Nur weil alle so hilfreich waren, füge ich einfach eine Modifikation zu Zelazny7 und Danieles schönen Lösungen hinzu. Dieser ist für Python 2.7 mit Registerkarten, um die Lesbarkeit zu verbessern:
def get_code(tree, feature_names, tabdepth=0):
left = tree.tree_.children_left
right = tree.tree_.children_right
threshold = tree.tree_.threshold
features = [feature_names[i] for i in tree.tree_.feature]
value = tree.tree_.value
def recurse(left, right, threshold, features, node, tabdepth=0):
if (threshold[node] != -2):
print '\t' * tabdepth,
print "if ( " + features[node] + " <= " + str(threshold[node]) + " ) {"
if left[node] != -1:
recurse (left, right, threshold, features,left[node], tabdepth+1)
print '\t' * tabdepth,
print "} else {"
if right[node] != -1:
recurse (left, right, threshold, features,right[node], tabdepth+1)
print '\t' * tabdepth,
print "}"
else:
print '\t' * tabdepth,
print "return " + str(value[node])
recurse(left, right, threshold, features, 0)
Die folgenden Codes sind mein Ansatz unter Anaconda Python 2.7 sowie der Paketname "pydot-ng" zum Erstellen einer PDF-Datei mit Entscheidungsregeln. Ich hoffe es ist hilfreich.
from sklearn import tree
clf = tree.DecisionTreeClassifier(max_leaf_nodes=n)
clf_ = clf.fit(X, data_y)
feature_names = X.columns
class_name = clf_.classes_.astype(int).astype(str)

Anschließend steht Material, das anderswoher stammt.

(* ===== verification/Calendar.v ===== *)
(** * The proleptic Gregorian calendar

    The arithmetic behind Go's [time.Date] and [Time.Date]: the number of
    a day counted from 1970-01-01, from a year, a month and a day, and
    back.  The two directions are shown inverse of each other for every
    date of every year: the 400 years of a cycle and the 366 days of a
    year are checked by evaluation, a day is placed in its year because
    the year grows with the day, and the calendar repeats from cycle to
    cycle. *)

From S2P Require Import Prelude.

Local Open Scope Z_scope.

(** ** Days and dates *)

Definition secondsPerDay : Z := 86400.

(** Days in a cycle of 400 years. *)
Definition daysPer400Years : Z := 146097.

Definition isLeap (year : Z) : bool :=
  (year mod 4 =? 0) && (negb (year mod 100 =? 0) || (year mod 400 =? 0)).

(** [daysBefore[m]]: the days of a common year before month [m + 1]. *)
Definition daysBefore (m : Z) : Z :=
  match m with
  | 0 => 0 | 1 => 31 | 2 => 59 | 3 => 90 | 4 => 120 | 5 => 151 | 6 => 181
  | 7 => 212 | 8 => 243 | 9 => 273 | 10 => 304 | 11 => 334 | _ => 365
  end.

(** [daysIn(month, year)]. *)
Definition daysIn (month year : Z) : Z :=
  if (month =? 2) && isLeap year then 29
  else daysBefore month - daysBefore (month - 1).

(** The days from 1970-01-01 to the first of January of [year]. *)
Definition daysSinceEpoch (year : Z) : Z :=
  let y := year - 1 in
  365 * y + y / 4 - y / 100 + y / 400 - 719162.

(** The day number (days since 1970-01-01) of a year, a month from 1 to
    12 and a day, which may lie outside the month. *)
Definition dayNumber (year month day : Z) : Z :=
  daysSinceEpoch year + daysBefore (month - 1)
  + (if isLeap year && (3 <=? month) then 1 else 0) + (day - 1).

(** The year of the 400-year cycle that holds its day [doe]; the cycles
    and their years start on a first of March. *)
Definition yearOfEra (doe : Z) : Z :=
  (doe - doe / 1460 + doe / 36524 - doe / 146096) / 365.

(** The day of the cycle on which its year [yoe] starts. *)
Definition yearStart (yoe : Z) : Z := 365 * yoe + yoe / 4 - yoe / 100.

(** The month and the day of day [doy] of a year that starts in March. *)
Definition monthOfYear (doy : Z) : Z * Z :=
  let mp := (5 * doy + 2) / 153 in
  let d := doy - (153 * mp + 2) / 5 + 1 in
  (if mp <? 10 then mp + 3 else mp - 9, d).

(** The year, the month and the day of day [doe] of the 400-year cycle
    number [era]. *)
Definition civilOfEra (era doe : Z) : Z * Z * Z :=
  let yoe := yearOfEra doe in
  let '(m, d) := monthOfYear (doe - yearStart yoe) in
  (yoe + era * 400 + (if m <=? 2 then 1 else 0), m, d).

(** The year, the month and the day of the day number [z]. *)
Definition civilFromDays (z : Z) : Z * Z * Z :=
  civilOfEra ((z + 719468) / daysPer400Years) ((z + 719468) mod daysPer400Years).

(** The position of a date in a year that is leap or not. *)
Definition yearDay (leap : bool) (m d : Z) : Z :=
  daysBefore (m - 1) + (if leap && (3 <=? m) then 1 else 0) + (d - 1).

(** ** The calendar is periodic *)

Lemma mod_add_400 (y k d : Z) : (d | 400) -> (y + 400 * k) mod d = y mod d.
Proof.
  intros [q Hq]. rewrite Hq. replace (y + q * d * k) with (y + (q * k) * d) by lia.
  apply Z_mod_plus_full.
Qed.

Lemma isLeap_era (y k : Z) : isLeap (y + 400 * k) = isLeap y.
Proof.
  unfold isLeap.
  rewrite (mod_add_400 y k 4), (mod_add_400 y k 100), (mod_add_400 y k 400);
    [done|by exists 1|by exists 4|by exists 100].
Qed.

Lemma daysIn_era (m y k : Z) : daysIn m (y + 400 * k) = daysIn m y.
Proof. unfold daysIn. by rewrite isLeap_era. Qed.

Lemma daysSinceEpoch_era (y k : Z) :
  daysSinceEpoch (y + 400 * k) = daysSinceEpoch y + daysPer400Years * k.
Proof.
  unfold daysSinceEpoch, daysPer400Years. cbv zeta.
  replace (y + 400 * k - 1) with (y - 1 + 400 * k) by lia.
  replace ((y - 1 + 400 * k) / 4) with ((y - 1) / 4 + 100 * k)
    by (replace (400 * k) with (100 * k * 4) by lia; by rewrite Z.div_add).
  replace ((y - 1 + 400 * k) / 100) with ((y - 1) / 100 + 4 * k)
    by (replace (400 * k) with (4 * k * 100) by lia; by rewrite Z.div_add).
  replace ((y - 1 + 400 * k) / 400) with ((y - 1) / 400 + k)
    by (replace (400 * k) with (k * 400) by lia; by rewrite Z.div_add).
  lia.
Qed.

Lemma dayNumber_era (y m d k : Z) :
  dayNumber (y + 400 * k) m d = dayNumber y m d + daysPer400Years * k.
Proof. unfold dayNumber. rewrite daysSinceEpoch_era, isLeap_era. lia. Qed.

Lemma dayNumber_day (y m d n : Z) : dayNumber y m (d + n) = dayNumber y m d + n.
Proof. unfold dayNumber. lia. Qed.

Lemma civilOfEra_era (era doe : Z) :
  civilOfEra era doe =
  let '(y, m, d) := civilOfEra 0 doe in (y + 400 * era, m, d).
Proof.
  unfold civilOfEra. cbv zeta. destruct (monthOfYear _) as [m d].
  f_equal. f_equal. lia.
Qed.

Lemma civilFromDays_era (z k : Z) :
  civilFromDays (z + daysPer400Years * k) =
  let '(y, m, d) := civilFromDays z in (y + 400 * k, m, d).
Proof.
  unfold civilFromDays.
  replace (z + daysPer400Years * k + 719468)
    with (z + 719468 + k * daysPer400Years) by lia.
  rewrite Z.div_add, Z_mod_plus_full by done.
  rewrite civilOfEra_era, (civilOfEra_era (_ / _)).
  destruct (civilOfEra 0 _) as [[y m] d]. f_equal. f_equal. lia.
Qed.

(** ** One cycle *)

(** A date of the calendar. *)
Definition validDate (year month day : Z) : bool :=
  (1 <=? month) && (month <=? 12) && (1 <=? day) && (day <=? daysIn month year).

(** Day [doe] of the cycle that starts on 0000-03-01 is a date of the
    calendar, and [dayNumber] gives its number back. *)
Definition checkDay (doe : Z) : bool :=
  let '(y, m, d) := civilOfEra 0 doe in
  validDate y m d && (dayNumber y m d =? doe - 719468).

(** The last day of year [yoe] of the cycle, whose February belongs to
    the calendar year [yoe + 1]. *)
Definition yearEnd (yoe : Z) : Z :=
  yearStart yoe + 364 + (if isLeap (yoe + 1) then 1 else 0).

(** Year [yoe] of the cycle: its first and its last day are found in it,
    the next year starts on the day after, and its first of March is
    where [daysSinceEpoch] puts it. *)
Definition checkYear (yoe : Z) : bool :=
  (yearOfEra (yearStart yoe) =? yoe) && (yearOfEra (yearEnd yoe) =? yoe)
  && (yearStart (yoe + 1) =? yearEnd yoe + (if yoe =? 399 then 0 else 1))
  && (daysSinceEpoch yoe + 59 + (if isLeap yoe then 1 else 0) + 719468 =? yearStart yoe).

(** Day [doy] of a year that starts in March: its month and day, against
    the table [daysBefore]; the last day is the 29th of February. *)
Definition checkDoy (doy : Z) : bool :=
  let '(m, d) := monthOfYear doy in
  (1 <=? m) && (m <=? 12) && (1 <=? d)
  && (d <=? (if m =? 2 then (if doy =? 365 then 29 else 28)
             else daysBefore m - daysBefore (m - 1)))
  && (daysBefore (m - 1) + (d - 1) =? (if m <=? 2 then doy - 306 else doy + 59)).

Lemma checkYear_cycle : forallRange checkYear 0 400 = true.
Proof. vm_cast_no_check (@eq_refl bool true). Qed.

Lemma checkDoy_year : forallRange checkDoy 0 366 = true.
Proof. vm_cast_no_check (@eq_refl bool true). Qed.

Lemma validDate_era (y m d k : Z) : validDate (y + 400 * k) m d = validDate y m d.
Proof. unfold validDate. by rewrite daysIn_era. Qed.

(** ** Day numbers are one to one on dates *)

Lemma daysSinceEpoch_succ (y : Z) :
  daysSinceEpoch (y + 1) = daysSinceEpoch y + 365 + (if isLeap y then 1 else 0).
Proof.
  unfold daysSinceEpoch, isLeap. cbv zeta. replace (y + 1 - 1) with y by lia.
  destruct (Z.eqb_spec (y mod 4) 0), (Z.eqb_spec (y mod 100) 0),
    (Z.eqb_spec (y mod 400) 0); cbn [andb orb negb];
    Z.div_mod_to_equations; lia.
Qed.

Lemma daysSinceEpoch_mono (y y' : Z) :
  y <= y' -> daysSinceEpoch y <= daysSinceEpoch y'.
Proof. unfold daysSinceEpoch. cbv zeta. intros. Z.div_mod_to_equations. lia. Qed.

Lemma validDate_inv y m d :
  validDate y m d = true -> 1 <= m <= 12 /\ 1 <= d <= daysIn m y.
Proof.
  unfold validDate.
  intros [[[?%Z.leb_le ?%Z.leb_le]%andb_prop ?%Z.leb_le]%andb_prop ?%Z.leb_le]%andb_prop.
  lia.
Qed.

(** Case analysis on a month known to lie between 1 and 12. *)
Ltac each_month m :=
  let H := fresh in
  assert (H : m = 1 \/ m = 2 \/ m = 3 \/ m = 4 \/ m = 5 \/ m = 6 \/ m = 7
              \/ m = 8 \/ m = 9 \/ m = 10 \/ m = 11 \/ m = 12) by lia;
  repeat (destruct H as [->|H]); [..|subst m].

(** Evaluates the calendar's tables at the months a case analysis has
    made concrete. *)
Ltac calendar_eval :=
  repeat match goal with
    | |- context [daysBefore ?m] =>
        let v := eval vm_compute in (daysBefore m) in
        progress change (daysBefore m) with v
    | H : context [daysBefore ?m] |- _ =>
        let v := eval vm_compute in (daysBefore m) in
        progress change (daysBefore m) with v in H
    | |- context [Z.leb 3 ?m] =>
        let v := eval vm_compute in (Z.leb 3 m) in
        progress change (Z.leb 3 m) with v
    | |- context [Z.eqb ?m 2] =>
        let v := eval vm_compute in (Z.eqb m 2) in
        progress change (Z.eqb m 2) with v
    | H : context [Z.eqb ?m 2] |- _ =>
        let v := eval vm_compute in (Z.eqb m 2) in
        progress change (Z.eqb m 2) with v in H
    end;
  cbn [andb orb negb] in *.

Lemma daysIn_bounds m y : 1 <= m <= 12 -> 28 <= daysIn m y <= 31.
Proof.
  intros Hm. unfold daysIn. each_month m; destruct (isLeap y); calendar_eval; lia.
Qed.

Lemma yearDay_bounds y m d :
  validDate y m d = true ->
  0 <= yearDay (isLeap y) m d < 365 + (if isLeap y then 1 else 0).
Proof.
  intros [Hm Hd]%validDate_inv. unfold yearDay, daysIn in *.
  each_month m; destruct (isLeap y); calendar_eval; lia.
Qed.

Lemma yearDay_inj leap y m d m' d' :
  leap = isLeap y ->
  validDate y m d = true -> validDate y m' d' = true ->
  yearDay leap m d = yearDay leap m' d' -> m = m' /\ d = d'.
Proof.
  intros -> [Hm Hd]%validDate_inv [Hm' Hd']%validDate_inv.
  unfold yearDay, daysIn in *.
  each_month m; each_month m'; destruct (isLeap y); calendar_eval; lia.
Qed.

Lemma dayNumber_yearDay y m d :
  dayNumber y m d = daysSinceEpoch y + yearDay (isLeap y) m d.
Proof. unfold dayNumber, yearDay. lia. Qed.

Lemma dayNumber_inj y m d y' m' d' :
  validDate y m d = true -> validDate y' m' d' = true ->
  dayNumber y m d = dayNumber y' m' d' -> y = y' /\ m = m' /\ d = d'.
Proof.
  intros Hv Hv'. rewrite !dayNumber_yearDay. intros Heq.
  pose proof (yearDay_bounds _ _ _ Hv) as Hb.
  pose proof (yearDay_bounds _ _ _ Hv') as Hb'.
  pose proof (daysSinceEpoch_succ y) as Hs.
  pose proof (daysSinceEpoch_succ y') as Hs'.
  assert (y = y') as <-.
  { destruct (Z.lt_trichotomy y y') as [Hlt|[?|Hlt]]; [|done|].
    - pose proof (daysSinceEpoch_mono (y + 1) y'). lia.
    - pose proof (daysSinceEpoch_mono (y' + 1) y). lia. }
  split; [done|]. apply (yearDay_inj (isLeap y) y); [done..|lia].
Qed.

(** ** Every day of a cycle *)

Lemma checkYear_inv yoe :
  0 <= yoe < 400 ->
  yearOfEra (yearStart yoe) = yoe /\ yearOfEra (yearEnd yoe) = yoe /\
  yearStart (yoe + 1) = yearEnd yoe + (if yoe =? 399 then 0 else 1) /\
  daysSinceEpoch yoe + 59 + (if isLeap yoe then 1 else 0) + 719468 = yearStart yoe.
Proof.
  intros Hy. assert (0 <= yoe < 0 + 400) as Hc by lia.
  apply (forallRange_spec _ _ _ checkYear_cycle) in Hc. unfold checkYear in Hc.
  apply andb_prop in Hc as [Hc H4]. apply andb_prop in Hc as [Hc H3].
  apply andb_prop in Hc as [H1 H2]. by rewrite !Z.eqb_eq in *.
Qed.

Lemma yearOfEra_mono a b : a <= b -> yearOfEra a <= yearOfEra b.
Proof.
  intros Hab. unfold yearOfEra. apply Z.div_le_mono; [lia|].
  Z.div_mod_to_equations. lia.
Qed.

Lemma yearOfEra_bounds doe : 0 <= doe < 146097 -> 0 <= yearOfEra doe < 400.
Proof.
  intros Hd. pose proof (yearOfEra_mono 0 doe). pose proof (yearOfEra_mono doe 146096).
  change (yearOfEra 0) with 0 in *. change (yearOfEra 146096) with 399 in *. lia.
Qed.

(** A day lies between the first and the last day of the year that
    [yearOfEra] finds for it. *)
Lemma yearOfEra_holds doe :
  0 <= doe < 146097 ->
  yearStart (yearOfEra doe) <= doe <= yearEnd (yearOfEra doe).
Proof.
  intros Hd. pose proof (yearOfEra_bounds doe Hd) as Hy.
  destruct (checkYear_inv _ Hy) as (_ & _ & Hnext & _). split.
  - destruct (decide (yearOfEra doe = 0)) as [->|Hne]; [change (yearStart 0) with 0; lia|].
    destruct (checkYear_inv (yearOfEra doe - 1)) as (_ & Hend & Hstart & _); [lia|].
    replace (yearOfEra doe - 1 + 1) with (yearOfEra doe) in Hstart by lia.
    destruct (Z.eqb_spec (yearOfEra doe - 1) 399); [lia|].
    destruct (decide (yearStart (yearOfEra doe) <= doe)); [done|].
    pose proof (yearOfEra_mono doe (yearEnd (yearOfEra doe - 1))). lia.
  - destruct (Z.eqb_spec (yearOfEra doe) 399) as [E|Hne].
    { rewrite E in *. change (yearEnd 399) with 146096. lia. }
    destruct (checkYear_inv (yearOfEra doe + 1)) as (Hstart & _); [lia|].
    destruct (decide (doe <= yearEnd (yearOfEra doe))); [done|].
    pose proof (yearOfEra_mono (yearStart (yearOfEra doe + 1)) doe). lia.
Qed.

Lemma checkDoy_inv doy m d :
  0 <= doy < 366 -> monthOfYear doy = (m, d) ->
  1 <= m <= 12 /\ 1 <= d /\
  d <= (if m =? 2 then (if doy =? 365 then 29 else 28)
        else daysBefore m - daysBefore (m - 1)) /\
  daysBefore (m - 1) + (d - 1) = (if m <=? 2 then doy - 306 else doy + 59).
Proof.
  intros Hd Hm. assert (0 <= doy < 0 + 366) as Hc by lia.
  apply (forallRange_spec _ _ _ checkDoy_year) in Hc. unfold checkDoy in Hc.
  rewrite Hm in Hc.
  apply andb_prop in Hc as [Hc H5]. apply andb_prop in Hc as [Hc H4].
  apply andb_prop in Hc as [Hc H3]. apply andb_prop in Hc as [H1 H2].
  rewrite Z.eqb_eq in H5. rewrite !Z.leb_le in *. lia.
Qed.

(** Every day of the cycle that starts on 0000-03-01 is a date of the
    calendar whose day number it is. *)
Lemma checkDay_holds doe : 0 <= doe < 146097 -> checkDay doe = true.
Proof.
  intros Hd. unfold checkDay, civilOfEra. cbv zeta.
  pose proof (yearOfEra_bounds doe Hd) as Hy.
  pose proof (yearOfEra_holds doe Hd) as Hin. unfold yearEnd in Hin.
  destruct (checkYear_inv _ Hy) as (_ & _ & _ & Hmarch).
  pose proof (daysSinceEpoch_succ (yearOfEra doe)) as Hsucc.
  set (y := yearOfEra doe) in *. set (doy := doe - yearStart y).
  destruct (monthOfYear doy) as [m d] eqn:Hm.
  destruct (checkDoy_inv doy m d) as (Hm12 & Hd1 & Hdmax & Hpos);
    [unfold doy; destruct (isLeap (y + 1)); lia|done|].
  replace (y + 0 * 400) with y by lia.
  apply andb_true_intro. split.
  - unfold validDate, daysIn.
    destruct (Z.eqb_spec m 2) as [->|Hm2]; cbn [andb].
    + change (2 <=? 2) with true in *. cbv iota.
      destruct (Z.eqb_spec doy 365); destruct (isLeap (y + 1)) eqn:El; calendar_eval;
        repeat (apply andb_true_intro; split); apply Z.leb_le; unfold doy in *; lia.
    + repeat (apply andb_true_intro; split); apply Z.leb_le; lia.
  - apply Z.eqb_eq. unfold dayNumber.
    destruct (Z.leb_spec m 2) as [Hle|Hgt].
    + rewrite Hsucc. destruct (Z.leb_spec 3 m); [lia|]. rewrite andb_false_r.
      unfold doy in *. lia.
    + replace (y + 0) with y by lia. destruct (Z.leb_spec 3 m); [|lia].
      rewrite andb_true_r. unfold doy in *. lia.
Qed.

(** ** The two directions of the calendar *)

Lemma civilFromDays_valid (z : Z) :
  let '(y, m, d) := civilFromDays z in
  validDate y m d = true /\ dayNumber y m d = z.
Proof.
  unfold civilFromDays. set (zz := z + 719468).
  assert (0 <= zz mod daysPer400Years < 146097) as Hdoe
    by (apply Z.mod_pos_bound; done).
  apply checkDay_holds in Hdoe. unfold checkDay in Hdoe.
  rewrite civilOfEra_era. destruct (civilOfEra 0 _) as [[y m] d].
  apply andb_prop in Hdoe as [Hv Hn%Z.eqb_eq].
  rewrite validDate_era, dayNumber_era, Hn. split; [done|].
  pose proof (Z.div_mod zz daysPer400Years ltac:(done)).
  unfold daysPer400Years, zz in *. lia.
Qed.

Lemma civilFromDays_dayNumber (y m d : Z) :
  validDate y m d = true -> civilFromDays (dayNumber y m d) = (y, m, d).
Proof.
  intros Hv. pose proof (civilFromDays_valid (dayNumber y m d)) as Hc.
  destruct (civilFromDays _) as [[y' m'] d']. destruct Hc as [Hv' Hn].
  by destruct (dayNumber_inj _ _ _ _ _ _ Hv' Hv Hn) as (-> & -> & ->).
Qed.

def output_pdf(clf_, name):
from sklearn import tree
from sklearn.externals.six import StringIO
import pydot_ng as pydot
dot_data = StringIO()
tree.export_graphviz(clf_, out_file=dot_data,
feature_names=feature_names,
class_names=class_name,
filled=True, rounded=True,
special_characters=True,
node_ids=1,)
graph = pydot.graph_from_dot_data(dot_data.getvalue())
graph.write_pdf("%s.pdf"%name)
output_pdf(clf_, name='filename%s'%n)
Ich habe das durchgemacht, aber ich brauchte die Regeln, um in diesem Format geschrieben zu werden
if A>0.4 then if B<0.2 then if C>0.8 then class='X'
Also habe ich die Antwort von @paulkernfeld (danke) angepasst, die Sie an Ihre Bedürfnisse anpassen können
def tree_to_code(tree, feature_names, Y):
tree_ = tree.tree_
feature_name = [
feature_names[i] if i != _tree.TREE_UNDEFINED else "undefined!"
for i in tree_.feature
]
pathto=dict()
global k
k = 0
def recurse(node, depth, parent):
global k
indent = " " * depth
if tree_.feature[node] != _tree.TREE_UNDEFINED:
name = feature_name[node]
threshold = tree_.threshold[node]
s= "{} <= {} ".format( name, threshold, node )
if node == 0:
pathto[node]=s
else:
pathto[node]=pathto[parent]+' & ' +s
recurse(tree_.children_left[node], depth + 1, node)
s="{} > {}".format( name, threshold)
if node == 0:
pathto[node]=s
else:
pathto[node]=pathto[parent]+' & ' +s
recurse(tree_.children_right[node], depth + 1, node)
else:
k=k+1
print(k,')',pathto[parent], tree_.value[node])
recurse(0, 1, 0)
Hier ist eine Möglichkeit, den gesamten Baum mithilfe der SKompiler- Bibliothek in einen einzelnen (nicht unbedingt zu lesbaren) Python-Ausdruck zu übersetzen :
from skompiler import skompile
skompile(dtree.predict).to('python/code')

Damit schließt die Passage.